### What this task involves
Below are several records. Retype exactly those lines running from the one with "[batchSize = 2];" through the one with "[books] and [vw2v]", end lines included, and no others.

### Information supplied
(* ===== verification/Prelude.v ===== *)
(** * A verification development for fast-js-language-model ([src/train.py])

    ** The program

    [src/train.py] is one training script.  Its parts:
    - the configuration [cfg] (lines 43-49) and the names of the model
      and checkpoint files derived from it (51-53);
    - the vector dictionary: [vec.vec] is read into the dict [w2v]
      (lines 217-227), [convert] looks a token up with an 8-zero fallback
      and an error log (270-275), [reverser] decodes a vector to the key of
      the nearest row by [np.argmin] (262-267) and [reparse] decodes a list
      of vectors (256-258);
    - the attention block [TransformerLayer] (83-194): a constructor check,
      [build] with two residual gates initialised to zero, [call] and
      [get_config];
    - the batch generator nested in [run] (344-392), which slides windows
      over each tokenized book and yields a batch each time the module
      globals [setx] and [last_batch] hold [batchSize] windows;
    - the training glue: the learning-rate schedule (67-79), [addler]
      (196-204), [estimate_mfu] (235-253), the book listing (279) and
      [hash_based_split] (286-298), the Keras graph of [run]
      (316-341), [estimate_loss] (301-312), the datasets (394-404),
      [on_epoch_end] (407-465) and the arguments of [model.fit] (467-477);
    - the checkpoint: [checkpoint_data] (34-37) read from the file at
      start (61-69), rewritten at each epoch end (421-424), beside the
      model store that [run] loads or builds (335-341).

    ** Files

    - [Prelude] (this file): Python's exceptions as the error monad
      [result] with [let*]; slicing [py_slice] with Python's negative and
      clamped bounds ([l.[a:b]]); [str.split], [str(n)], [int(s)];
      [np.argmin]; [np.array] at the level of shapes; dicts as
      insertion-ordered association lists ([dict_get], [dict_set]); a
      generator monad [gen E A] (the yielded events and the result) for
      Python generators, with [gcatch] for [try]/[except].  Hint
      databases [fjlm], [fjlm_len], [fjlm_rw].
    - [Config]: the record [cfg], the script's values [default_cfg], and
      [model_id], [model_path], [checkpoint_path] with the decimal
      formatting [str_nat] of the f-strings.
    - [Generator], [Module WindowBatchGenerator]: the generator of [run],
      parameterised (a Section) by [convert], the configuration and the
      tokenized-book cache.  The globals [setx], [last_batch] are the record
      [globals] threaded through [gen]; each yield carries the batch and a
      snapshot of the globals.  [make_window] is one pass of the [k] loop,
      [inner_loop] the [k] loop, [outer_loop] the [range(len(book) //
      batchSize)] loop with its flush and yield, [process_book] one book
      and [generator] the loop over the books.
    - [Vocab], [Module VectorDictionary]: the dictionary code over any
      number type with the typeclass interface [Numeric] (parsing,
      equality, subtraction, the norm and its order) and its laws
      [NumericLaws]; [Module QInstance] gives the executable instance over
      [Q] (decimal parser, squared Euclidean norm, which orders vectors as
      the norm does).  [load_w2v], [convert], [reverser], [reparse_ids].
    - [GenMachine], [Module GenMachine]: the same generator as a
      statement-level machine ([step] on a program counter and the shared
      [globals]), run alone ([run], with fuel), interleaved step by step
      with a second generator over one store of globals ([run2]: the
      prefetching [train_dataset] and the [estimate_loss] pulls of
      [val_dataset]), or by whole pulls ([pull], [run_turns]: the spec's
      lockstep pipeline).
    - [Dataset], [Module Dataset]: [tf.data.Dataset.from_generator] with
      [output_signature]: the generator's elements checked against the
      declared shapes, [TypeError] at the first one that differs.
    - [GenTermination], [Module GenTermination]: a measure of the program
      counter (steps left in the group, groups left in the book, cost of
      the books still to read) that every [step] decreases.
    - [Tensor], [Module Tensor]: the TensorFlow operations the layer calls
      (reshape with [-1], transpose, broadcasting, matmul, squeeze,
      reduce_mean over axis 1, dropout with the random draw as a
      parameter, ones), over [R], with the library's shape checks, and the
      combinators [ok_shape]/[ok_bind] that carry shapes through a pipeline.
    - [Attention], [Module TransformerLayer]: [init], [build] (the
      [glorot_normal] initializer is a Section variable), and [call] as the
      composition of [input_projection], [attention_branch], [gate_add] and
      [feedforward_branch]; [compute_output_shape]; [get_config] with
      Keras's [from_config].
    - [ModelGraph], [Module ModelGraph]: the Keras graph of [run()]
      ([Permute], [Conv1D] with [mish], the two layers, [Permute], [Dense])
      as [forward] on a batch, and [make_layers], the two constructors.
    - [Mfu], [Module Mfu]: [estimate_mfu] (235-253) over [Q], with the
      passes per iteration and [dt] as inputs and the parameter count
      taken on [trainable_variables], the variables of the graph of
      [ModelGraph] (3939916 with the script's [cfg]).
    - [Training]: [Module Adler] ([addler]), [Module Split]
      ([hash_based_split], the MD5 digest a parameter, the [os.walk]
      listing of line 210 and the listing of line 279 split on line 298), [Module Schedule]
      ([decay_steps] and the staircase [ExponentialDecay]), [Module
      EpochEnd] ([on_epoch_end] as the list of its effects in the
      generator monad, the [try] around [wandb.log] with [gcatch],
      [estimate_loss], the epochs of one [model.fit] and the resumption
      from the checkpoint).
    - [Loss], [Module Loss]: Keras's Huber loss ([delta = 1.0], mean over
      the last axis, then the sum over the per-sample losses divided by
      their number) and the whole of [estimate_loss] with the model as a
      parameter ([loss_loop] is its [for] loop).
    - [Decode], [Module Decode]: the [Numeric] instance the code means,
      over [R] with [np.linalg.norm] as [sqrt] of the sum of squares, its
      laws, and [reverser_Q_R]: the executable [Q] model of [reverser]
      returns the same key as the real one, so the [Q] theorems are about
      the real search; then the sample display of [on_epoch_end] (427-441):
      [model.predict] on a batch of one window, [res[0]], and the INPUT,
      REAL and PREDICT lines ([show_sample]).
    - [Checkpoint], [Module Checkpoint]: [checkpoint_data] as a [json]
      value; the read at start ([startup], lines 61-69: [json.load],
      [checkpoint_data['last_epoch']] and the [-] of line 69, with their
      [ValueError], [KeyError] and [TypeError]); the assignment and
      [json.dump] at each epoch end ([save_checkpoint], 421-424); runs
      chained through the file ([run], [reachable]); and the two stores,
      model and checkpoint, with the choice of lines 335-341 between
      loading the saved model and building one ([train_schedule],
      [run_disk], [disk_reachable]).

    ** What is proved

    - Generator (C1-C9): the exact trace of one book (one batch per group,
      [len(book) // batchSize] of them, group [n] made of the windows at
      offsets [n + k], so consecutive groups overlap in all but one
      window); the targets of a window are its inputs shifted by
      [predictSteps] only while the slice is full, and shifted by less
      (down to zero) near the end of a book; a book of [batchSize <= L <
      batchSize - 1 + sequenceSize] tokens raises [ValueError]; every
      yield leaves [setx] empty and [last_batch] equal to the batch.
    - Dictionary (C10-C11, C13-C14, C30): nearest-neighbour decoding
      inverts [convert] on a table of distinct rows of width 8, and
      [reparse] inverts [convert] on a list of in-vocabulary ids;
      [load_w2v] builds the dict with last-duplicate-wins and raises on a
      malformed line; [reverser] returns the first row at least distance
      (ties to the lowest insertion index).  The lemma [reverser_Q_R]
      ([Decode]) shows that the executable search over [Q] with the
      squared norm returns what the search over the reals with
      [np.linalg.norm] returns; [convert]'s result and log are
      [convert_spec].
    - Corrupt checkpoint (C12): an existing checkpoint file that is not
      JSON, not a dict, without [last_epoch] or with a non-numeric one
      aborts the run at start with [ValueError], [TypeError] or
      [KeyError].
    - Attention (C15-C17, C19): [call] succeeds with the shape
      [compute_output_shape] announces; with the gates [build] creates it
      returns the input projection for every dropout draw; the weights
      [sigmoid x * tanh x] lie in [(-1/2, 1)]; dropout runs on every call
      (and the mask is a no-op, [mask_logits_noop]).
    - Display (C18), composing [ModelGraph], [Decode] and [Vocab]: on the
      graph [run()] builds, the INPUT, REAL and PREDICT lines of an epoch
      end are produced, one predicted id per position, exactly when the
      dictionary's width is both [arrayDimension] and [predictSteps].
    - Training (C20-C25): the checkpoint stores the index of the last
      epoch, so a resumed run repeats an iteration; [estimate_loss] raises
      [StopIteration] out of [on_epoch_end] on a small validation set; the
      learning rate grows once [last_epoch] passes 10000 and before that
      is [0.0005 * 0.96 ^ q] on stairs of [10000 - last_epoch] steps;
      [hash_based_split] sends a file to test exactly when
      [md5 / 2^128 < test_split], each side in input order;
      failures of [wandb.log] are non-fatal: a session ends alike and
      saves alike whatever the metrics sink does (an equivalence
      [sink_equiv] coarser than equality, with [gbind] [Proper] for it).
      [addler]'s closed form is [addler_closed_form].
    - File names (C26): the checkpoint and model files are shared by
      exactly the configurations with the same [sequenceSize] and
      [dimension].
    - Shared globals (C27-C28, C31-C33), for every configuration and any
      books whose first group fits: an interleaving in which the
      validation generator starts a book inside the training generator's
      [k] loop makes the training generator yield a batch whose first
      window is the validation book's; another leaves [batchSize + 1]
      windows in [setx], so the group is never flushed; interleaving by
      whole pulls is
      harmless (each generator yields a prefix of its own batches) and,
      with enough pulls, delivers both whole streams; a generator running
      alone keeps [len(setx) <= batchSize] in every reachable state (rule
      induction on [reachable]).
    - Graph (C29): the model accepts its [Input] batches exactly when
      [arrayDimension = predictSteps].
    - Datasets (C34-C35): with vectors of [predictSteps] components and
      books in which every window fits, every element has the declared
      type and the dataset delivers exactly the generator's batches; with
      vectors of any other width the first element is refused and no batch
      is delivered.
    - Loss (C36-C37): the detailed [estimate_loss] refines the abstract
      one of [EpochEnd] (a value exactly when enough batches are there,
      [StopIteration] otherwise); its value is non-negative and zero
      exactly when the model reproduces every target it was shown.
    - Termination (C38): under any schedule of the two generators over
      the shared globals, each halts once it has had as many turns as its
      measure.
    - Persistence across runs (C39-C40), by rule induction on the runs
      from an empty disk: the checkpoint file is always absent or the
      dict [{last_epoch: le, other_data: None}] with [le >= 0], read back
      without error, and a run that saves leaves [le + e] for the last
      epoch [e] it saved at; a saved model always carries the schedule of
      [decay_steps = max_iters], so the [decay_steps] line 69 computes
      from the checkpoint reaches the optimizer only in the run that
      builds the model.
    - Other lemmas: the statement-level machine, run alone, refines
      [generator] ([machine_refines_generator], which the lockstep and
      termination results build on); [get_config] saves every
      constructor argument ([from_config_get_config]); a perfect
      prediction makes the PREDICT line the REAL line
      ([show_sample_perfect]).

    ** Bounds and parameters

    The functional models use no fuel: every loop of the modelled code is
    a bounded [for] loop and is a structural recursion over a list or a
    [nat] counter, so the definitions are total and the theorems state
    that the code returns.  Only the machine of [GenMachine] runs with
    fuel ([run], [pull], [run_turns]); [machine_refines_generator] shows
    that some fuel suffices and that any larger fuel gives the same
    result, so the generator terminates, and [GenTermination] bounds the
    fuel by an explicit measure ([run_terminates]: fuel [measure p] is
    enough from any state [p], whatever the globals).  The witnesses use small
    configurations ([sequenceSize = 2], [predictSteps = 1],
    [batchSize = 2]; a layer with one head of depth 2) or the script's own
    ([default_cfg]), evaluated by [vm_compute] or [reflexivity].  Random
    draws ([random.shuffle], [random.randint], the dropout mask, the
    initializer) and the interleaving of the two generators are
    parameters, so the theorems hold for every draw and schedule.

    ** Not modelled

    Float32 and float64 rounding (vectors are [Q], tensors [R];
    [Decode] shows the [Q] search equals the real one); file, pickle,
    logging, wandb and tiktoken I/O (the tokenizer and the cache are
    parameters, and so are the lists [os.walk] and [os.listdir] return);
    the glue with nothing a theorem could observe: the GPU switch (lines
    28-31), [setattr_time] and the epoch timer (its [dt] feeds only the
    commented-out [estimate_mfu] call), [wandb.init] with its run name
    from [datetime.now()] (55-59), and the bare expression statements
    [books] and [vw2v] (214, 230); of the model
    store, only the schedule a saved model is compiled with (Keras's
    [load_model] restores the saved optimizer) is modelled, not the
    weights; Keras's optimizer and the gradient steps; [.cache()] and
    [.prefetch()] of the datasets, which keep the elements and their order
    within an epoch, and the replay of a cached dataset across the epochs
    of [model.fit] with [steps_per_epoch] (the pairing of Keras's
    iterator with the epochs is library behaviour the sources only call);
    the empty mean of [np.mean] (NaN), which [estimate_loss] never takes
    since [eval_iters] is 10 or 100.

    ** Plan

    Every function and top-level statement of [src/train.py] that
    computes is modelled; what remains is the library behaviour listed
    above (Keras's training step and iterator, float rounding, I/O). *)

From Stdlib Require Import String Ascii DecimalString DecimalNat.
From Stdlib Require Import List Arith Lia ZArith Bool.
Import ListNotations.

--

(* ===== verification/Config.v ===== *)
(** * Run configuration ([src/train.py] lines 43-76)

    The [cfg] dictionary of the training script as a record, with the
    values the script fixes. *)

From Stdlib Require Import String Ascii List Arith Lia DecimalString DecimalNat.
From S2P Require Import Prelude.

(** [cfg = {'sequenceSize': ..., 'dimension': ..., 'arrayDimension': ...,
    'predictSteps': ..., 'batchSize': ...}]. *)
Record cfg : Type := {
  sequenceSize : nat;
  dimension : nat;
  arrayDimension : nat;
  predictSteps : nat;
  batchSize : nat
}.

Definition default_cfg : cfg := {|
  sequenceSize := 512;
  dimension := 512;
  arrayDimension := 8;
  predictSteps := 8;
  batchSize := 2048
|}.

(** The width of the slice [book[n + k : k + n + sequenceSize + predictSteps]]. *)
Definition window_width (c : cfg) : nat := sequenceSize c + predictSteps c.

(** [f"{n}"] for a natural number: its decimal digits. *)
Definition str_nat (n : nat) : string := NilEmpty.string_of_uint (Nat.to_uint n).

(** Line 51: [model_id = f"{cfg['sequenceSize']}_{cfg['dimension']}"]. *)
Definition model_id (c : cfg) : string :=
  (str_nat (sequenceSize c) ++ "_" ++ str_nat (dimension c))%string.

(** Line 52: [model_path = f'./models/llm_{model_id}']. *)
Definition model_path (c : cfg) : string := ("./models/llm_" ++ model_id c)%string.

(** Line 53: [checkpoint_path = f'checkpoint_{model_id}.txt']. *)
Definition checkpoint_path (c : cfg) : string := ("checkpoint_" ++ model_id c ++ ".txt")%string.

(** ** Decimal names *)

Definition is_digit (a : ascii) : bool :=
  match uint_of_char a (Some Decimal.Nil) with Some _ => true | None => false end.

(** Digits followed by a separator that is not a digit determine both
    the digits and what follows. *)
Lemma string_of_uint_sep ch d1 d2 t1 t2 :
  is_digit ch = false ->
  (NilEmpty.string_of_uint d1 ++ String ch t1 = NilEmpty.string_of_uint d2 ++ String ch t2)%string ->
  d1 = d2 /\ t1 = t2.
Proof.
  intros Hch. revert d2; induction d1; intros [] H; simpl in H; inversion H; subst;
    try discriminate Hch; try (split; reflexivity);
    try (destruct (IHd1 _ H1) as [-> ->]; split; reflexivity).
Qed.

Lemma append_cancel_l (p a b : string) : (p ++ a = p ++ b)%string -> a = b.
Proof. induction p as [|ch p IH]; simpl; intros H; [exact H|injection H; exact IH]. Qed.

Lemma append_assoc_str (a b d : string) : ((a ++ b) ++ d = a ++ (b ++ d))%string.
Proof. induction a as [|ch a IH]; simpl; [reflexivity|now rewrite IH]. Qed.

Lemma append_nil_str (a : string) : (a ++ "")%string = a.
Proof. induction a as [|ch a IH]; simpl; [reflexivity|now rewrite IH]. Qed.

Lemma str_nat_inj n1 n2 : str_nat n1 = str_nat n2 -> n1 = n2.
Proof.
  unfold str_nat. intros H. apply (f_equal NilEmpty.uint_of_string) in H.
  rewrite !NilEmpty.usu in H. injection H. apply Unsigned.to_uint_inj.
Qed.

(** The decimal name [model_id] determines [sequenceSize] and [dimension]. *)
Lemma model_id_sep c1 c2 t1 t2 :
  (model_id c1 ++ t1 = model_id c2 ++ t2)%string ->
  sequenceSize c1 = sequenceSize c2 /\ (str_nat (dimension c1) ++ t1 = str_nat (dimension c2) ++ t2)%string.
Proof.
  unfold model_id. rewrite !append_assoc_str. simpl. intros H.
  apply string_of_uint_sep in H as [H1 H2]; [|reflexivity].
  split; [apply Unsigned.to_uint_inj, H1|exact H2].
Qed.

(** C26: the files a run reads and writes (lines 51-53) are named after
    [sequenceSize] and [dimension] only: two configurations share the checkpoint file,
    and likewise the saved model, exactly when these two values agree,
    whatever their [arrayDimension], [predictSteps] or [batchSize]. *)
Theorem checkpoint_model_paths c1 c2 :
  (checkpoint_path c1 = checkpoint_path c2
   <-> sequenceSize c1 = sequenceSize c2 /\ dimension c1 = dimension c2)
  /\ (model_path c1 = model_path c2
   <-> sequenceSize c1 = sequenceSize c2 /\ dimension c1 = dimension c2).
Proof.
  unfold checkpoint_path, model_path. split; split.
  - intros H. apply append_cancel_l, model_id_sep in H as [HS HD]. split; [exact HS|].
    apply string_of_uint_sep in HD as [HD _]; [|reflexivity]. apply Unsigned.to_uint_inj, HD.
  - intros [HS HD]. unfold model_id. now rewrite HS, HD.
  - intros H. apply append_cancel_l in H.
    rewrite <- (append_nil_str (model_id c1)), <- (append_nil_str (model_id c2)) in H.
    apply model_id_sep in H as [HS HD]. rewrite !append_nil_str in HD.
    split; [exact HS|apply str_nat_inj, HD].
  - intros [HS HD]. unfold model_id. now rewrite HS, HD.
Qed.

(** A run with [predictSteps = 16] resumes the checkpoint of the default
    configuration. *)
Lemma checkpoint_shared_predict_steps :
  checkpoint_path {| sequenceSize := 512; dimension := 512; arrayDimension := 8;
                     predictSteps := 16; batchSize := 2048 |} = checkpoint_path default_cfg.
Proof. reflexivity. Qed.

### Exercise output
    [batchSize = 2]; a layer with one head of depth 2) or the script's own
    ([default_cfg]), evaluated by [vm_compute] or [reflexivity].  Random
    draws ([random.shuffle], [random.randint], the dropout mask, the
    initializer) and the interleaving of the two generators are
    parameters, so the theorems hold for every draw and schedule.

    ** Not modelled

    Float32 and float64 rounding (vectors are [Q], tensors [R];
    [Decode] shows the [Q] search equals the real one); file, pickle,
    logging, wandb and tiktoken I/O (the tokenizer and the cache are
    parameters, and so are the lists [os.walk] and [os.listdir] return);
    the glue with nothing a theorem could observe: the GPU switch (lines
    28-31), [setattr_time] and the epoch timer (its [dt] feeds only the
    commented-out [estimate_mfu] call), [wandb.init] with its run name
    from [datetime.now()] (55-59), and the bare expression statements
    [books] and [vw2v] (214, 230); of the model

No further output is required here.